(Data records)
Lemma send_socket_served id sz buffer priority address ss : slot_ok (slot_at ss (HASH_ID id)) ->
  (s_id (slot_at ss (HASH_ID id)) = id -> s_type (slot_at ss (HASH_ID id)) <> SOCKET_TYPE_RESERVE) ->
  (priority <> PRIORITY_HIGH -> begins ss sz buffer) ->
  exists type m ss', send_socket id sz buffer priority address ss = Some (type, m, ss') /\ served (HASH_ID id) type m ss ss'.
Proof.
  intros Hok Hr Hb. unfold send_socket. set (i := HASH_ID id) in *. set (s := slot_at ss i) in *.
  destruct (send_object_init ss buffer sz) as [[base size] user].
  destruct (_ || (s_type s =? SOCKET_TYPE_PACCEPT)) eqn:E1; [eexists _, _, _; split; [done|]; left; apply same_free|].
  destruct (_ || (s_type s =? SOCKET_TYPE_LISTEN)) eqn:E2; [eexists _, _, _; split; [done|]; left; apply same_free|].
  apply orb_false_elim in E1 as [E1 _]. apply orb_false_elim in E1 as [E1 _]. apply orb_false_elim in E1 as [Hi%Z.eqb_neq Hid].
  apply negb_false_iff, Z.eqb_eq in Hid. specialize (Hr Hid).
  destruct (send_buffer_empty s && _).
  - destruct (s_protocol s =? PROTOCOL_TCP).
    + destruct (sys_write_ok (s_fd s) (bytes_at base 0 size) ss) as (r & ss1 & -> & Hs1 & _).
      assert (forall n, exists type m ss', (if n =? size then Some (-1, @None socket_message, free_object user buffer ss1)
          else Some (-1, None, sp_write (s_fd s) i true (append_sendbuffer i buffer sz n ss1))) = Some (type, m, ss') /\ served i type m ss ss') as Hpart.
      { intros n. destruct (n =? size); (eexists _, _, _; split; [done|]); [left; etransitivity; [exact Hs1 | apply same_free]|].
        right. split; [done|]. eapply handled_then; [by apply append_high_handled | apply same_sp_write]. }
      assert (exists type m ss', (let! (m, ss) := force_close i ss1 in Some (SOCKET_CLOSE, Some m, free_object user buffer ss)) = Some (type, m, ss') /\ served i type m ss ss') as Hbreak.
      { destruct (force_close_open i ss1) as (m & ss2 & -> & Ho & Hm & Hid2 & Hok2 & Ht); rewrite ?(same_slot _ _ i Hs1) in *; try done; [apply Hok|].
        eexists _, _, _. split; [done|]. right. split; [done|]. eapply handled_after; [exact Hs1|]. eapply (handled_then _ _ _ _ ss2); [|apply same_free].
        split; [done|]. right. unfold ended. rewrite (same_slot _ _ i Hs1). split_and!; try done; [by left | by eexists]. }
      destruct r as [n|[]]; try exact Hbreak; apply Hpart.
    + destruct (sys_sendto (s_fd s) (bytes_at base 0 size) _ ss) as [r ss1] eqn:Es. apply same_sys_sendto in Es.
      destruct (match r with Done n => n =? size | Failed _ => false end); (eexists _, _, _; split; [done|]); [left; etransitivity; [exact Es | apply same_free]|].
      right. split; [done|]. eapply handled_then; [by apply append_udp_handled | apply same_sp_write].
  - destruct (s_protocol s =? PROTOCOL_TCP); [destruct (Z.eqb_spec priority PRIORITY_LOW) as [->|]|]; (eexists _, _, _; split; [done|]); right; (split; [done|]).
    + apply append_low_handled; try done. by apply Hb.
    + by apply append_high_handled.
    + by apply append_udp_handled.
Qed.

--

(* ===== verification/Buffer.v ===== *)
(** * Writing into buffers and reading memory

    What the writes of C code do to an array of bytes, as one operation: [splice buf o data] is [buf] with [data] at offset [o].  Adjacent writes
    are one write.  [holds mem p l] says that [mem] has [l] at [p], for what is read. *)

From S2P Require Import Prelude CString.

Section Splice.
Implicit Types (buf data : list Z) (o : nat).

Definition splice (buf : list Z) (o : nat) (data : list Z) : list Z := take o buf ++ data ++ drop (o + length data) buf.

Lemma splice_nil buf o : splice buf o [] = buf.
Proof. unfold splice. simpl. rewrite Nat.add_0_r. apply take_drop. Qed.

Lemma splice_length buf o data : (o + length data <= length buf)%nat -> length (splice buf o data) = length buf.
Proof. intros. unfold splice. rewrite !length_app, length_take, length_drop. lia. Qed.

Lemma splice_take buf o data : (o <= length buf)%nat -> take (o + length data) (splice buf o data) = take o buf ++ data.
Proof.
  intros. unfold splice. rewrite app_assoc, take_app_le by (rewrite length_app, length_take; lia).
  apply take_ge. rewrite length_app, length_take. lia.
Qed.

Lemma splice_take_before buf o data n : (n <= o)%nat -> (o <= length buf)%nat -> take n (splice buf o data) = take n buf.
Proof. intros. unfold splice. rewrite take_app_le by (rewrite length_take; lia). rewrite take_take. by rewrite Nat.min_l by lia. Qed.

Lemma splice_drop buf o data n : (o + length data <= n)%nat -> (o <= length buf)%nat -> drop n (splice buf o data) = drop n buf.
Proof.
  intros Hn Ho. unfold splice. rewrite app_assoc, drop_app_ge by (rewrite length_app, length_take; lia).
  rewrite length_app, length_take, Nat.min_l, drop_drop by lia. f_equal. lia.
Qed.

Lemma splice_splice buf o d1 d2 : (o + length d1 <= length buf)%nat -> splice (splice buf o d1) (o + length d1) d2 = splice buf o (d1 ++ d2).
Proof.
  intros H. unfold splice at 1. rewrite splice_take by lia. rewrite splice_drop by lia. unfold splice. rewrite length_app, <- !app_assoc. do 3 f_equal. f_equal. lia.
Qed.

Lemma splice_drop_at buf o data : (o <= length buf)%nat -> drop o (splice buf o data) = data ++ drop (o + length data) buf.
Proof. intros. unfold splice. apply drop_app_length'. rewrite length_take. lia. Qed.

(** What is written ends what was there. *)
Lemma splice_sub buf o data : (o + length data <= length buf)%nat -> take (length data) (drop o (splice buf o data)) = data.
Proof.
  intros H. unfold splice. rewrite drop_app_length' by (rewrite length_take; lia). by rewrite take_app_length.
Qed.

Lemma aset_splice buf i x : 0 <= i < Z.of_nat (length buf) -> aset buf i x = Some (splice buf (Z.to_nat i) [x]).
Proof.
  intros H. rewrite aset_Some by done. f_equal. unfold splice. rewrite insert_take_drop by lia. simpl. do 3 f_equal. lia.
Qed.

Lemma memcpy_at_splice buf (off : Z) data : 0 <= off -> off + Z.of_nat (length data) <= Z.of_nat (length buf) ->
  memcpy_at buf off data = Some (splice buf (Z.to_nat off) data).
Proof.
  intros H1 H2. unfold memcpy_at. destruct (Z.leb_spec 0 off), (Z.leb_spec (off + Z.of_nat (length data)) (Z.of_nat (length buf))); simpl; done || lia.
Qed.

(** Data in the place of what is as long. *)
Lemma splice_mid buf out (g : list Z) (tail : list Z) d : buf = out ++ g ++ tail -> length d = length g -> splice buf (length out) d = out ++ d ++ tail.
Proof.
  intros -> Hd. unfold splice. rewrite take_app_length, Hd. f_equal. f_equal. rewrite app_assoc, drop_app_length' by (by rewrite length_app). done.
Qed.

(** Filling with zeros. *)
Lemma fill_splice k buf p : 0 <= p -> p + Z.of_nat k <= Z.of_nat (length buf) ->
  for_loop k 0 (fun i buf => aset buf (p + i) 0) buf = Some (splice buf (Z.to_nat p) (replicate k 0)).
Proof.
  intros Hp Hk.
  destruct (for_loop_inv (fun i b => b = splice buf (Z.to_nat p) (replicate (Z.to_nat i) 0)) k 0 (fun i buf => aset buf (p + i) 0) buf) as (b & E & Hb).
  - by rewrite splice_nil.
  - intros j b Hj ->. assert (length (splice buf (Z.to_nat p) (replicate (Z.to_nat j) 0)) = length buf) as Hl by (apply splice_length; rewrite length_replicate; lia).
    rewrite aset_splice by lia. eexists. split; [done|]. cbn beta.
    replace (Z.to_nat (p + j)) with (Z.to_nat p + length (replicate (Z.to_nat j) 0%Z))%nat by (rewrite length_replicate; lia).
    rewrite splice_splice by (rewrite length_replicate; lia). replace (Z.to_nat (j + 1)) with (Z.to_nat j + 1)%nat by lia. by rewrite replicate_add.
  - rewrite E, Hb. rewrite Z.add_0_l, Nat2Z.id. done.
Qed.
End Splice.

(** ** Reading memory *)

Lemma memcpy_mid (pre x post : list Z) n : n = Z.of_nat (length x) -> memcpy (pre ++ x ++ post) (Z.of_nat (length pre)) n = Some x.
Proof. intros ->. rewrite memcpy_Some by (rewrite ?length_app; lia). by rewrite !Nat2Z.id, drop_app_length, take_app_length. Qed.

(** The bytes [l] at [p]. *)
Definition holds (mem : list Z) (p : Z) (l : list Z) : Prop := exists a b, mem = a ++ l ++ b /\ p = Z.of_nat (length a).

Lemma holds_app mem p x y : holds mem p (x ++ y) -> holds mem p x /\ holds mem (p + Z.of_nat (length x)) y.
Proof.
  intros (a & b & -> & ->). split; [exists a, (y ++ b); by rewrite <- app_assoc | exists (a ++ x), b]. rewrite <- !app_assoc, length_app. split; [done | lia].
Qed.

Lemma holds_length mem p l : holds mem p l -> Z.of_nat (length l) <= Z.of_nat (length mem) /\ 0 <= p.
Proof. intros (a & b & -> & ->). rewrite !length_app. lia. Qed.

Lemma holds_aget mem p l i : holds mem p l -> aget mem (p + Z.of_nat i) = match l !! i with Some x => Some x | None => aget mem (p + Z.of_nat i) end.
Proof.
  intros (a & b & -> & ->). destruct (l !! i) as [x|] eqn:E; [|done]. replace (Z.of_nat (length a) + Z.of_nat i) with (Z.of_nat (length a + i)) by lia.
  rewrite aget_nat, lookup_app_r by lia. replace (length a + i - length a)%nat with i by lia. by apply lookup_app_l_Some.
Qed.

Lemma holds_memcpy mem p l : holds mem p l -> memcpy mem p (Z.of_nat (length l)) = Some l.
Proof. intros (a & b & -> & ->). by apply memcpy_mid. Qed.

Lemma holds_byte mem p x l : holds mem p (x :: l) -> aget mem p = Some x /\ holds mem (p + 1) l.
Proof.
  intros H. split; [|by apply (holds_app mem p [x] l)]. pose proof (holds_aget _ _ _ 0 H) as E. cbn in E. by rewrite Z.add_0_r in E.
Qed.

# [Exercise]
Go line by line through the records above and copy each one containing "memory".

# [Exercise result]
(** * Writing into buffers and reading memory
(** ** Reading memory *)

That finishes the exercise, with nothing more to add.